Exercise :: Should a line below contain the word "Import", report it.
═══ Material to process ═══
(* ===== verification/InvokeProofs.v ===== *)
(** * What the runtime guarantees of any program

    The theorems about the execution of messages ([InvokeContext]): the depth
    of invocations is bounded, and invocation adds no privileges; a processed
    message conserves lamports, and its read-only accounts keep their contents,
    whatever the programs do to the accounts of their instructions, the latter
    as long as the instructions they invoke are compiled without promotions.
    [promotion_shifts_write_access] shows what is lost otherwise. *)

From stdpp Require Import base gmap list fin_maps strings.
From Stdlib Require Import ZArith Lia.
From S2P Require Import Prelude Sdk Runtime KeyedAccount Message InvokeContext.

(** ** Lamports in cells and snapshots *)
Definition key_of (l : loaded_accounts) (i : nat) : option Pubkey := fst <$> l !! i.
Lemma key_of_inv (l l' : loaded_accounts) i : fst <$> l' = fst <$> l -> key_of l' i = key_of l i.
Proof. intros H. unfold key_of. by rewrite <- !list_lookup_fmap, H. Qed.

Definition lamports_at (l : loaded_accounts) (i : nat) : Z :=
  match l !! i with Some (_, a) => lamports a | None => 0 end.
Definition sum_at (l : loaded_accounts) (u : list nat) : Z :=
  foldr (fun i s => lamports_at l i + s) 0 u.
Definition snapshot_sum (pre : list PreAccountSnapshot) : Z :=
  foldr (fun x s => lamports (pre_account x) + s) 0 pre.

Lemma elem_of_unique_indices seen l i : i ∈ unique_indices seen l <-> i ∈ l /\ i ∉ seen.
Proof.
  revert seen. induction l as [|j l IH]; intros seen; cbn; [rewrite elem_of_nil; tauto|].
  case_bool_decide; rewrite ?elem_of_cons, IH, ?not_elem_of_cons;
    destruct (decide (i = j)) as [->|]; tauto.
Qed.

Lemma NoDup_unique_indices seen l : NoDup (unique_indices seen l).
Proof.
  revert seen. induction l as [|j l IH]; intros seen; cbn; [constructor|].
  case_bool_decide; [done|]. constructor; [|done]. rewrite elem_of_unique_indices, not_elem_of_cons. tauto.
Qed.

(** Lamports of all loaded accounts. *)
Definition total_cells (l : loaded_accounts) : Z := foldr (fun x s => lamports (snd x) + s) 0 l.

Lemma sum_at_app l u v : sum_at l (u ++ v) = sum_at l u + sum_at l v.
Proof. induction u as [|i u IH]; [done|]. cbn in *. unfold sum_at in *. lia. Qed.

Lemma sum_at_perm l u v : u ≡ₚ v -> sum_at l u = sum_at l v.
Proof. induction 1; cbn in *; unfold sum_at in *; lia. Qed.

Lemma sum_at_ext l l' u : (forall i, i ∈ u -> l' !! i = l !! i) -> sum_at l' u = sum_at l u.
Proof.
  induction u as [|i u IH]; intros H; [done|]. cbn. fold (sum_at l' u) (sum_at l u).
  rewrite IH by (intros j Hj; apply H; by right). f_equal. unfold lamports_at.
  by rewrite H by left.
Qed.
═══
Solution to the problem ::
From stdpp Require Import base gmap list fin_maps strings.
From Stdlib Require Import ZArith Lia.
From S2P Require Import Prelude Sdk Runtime KeyedAccount Message InvokeContext.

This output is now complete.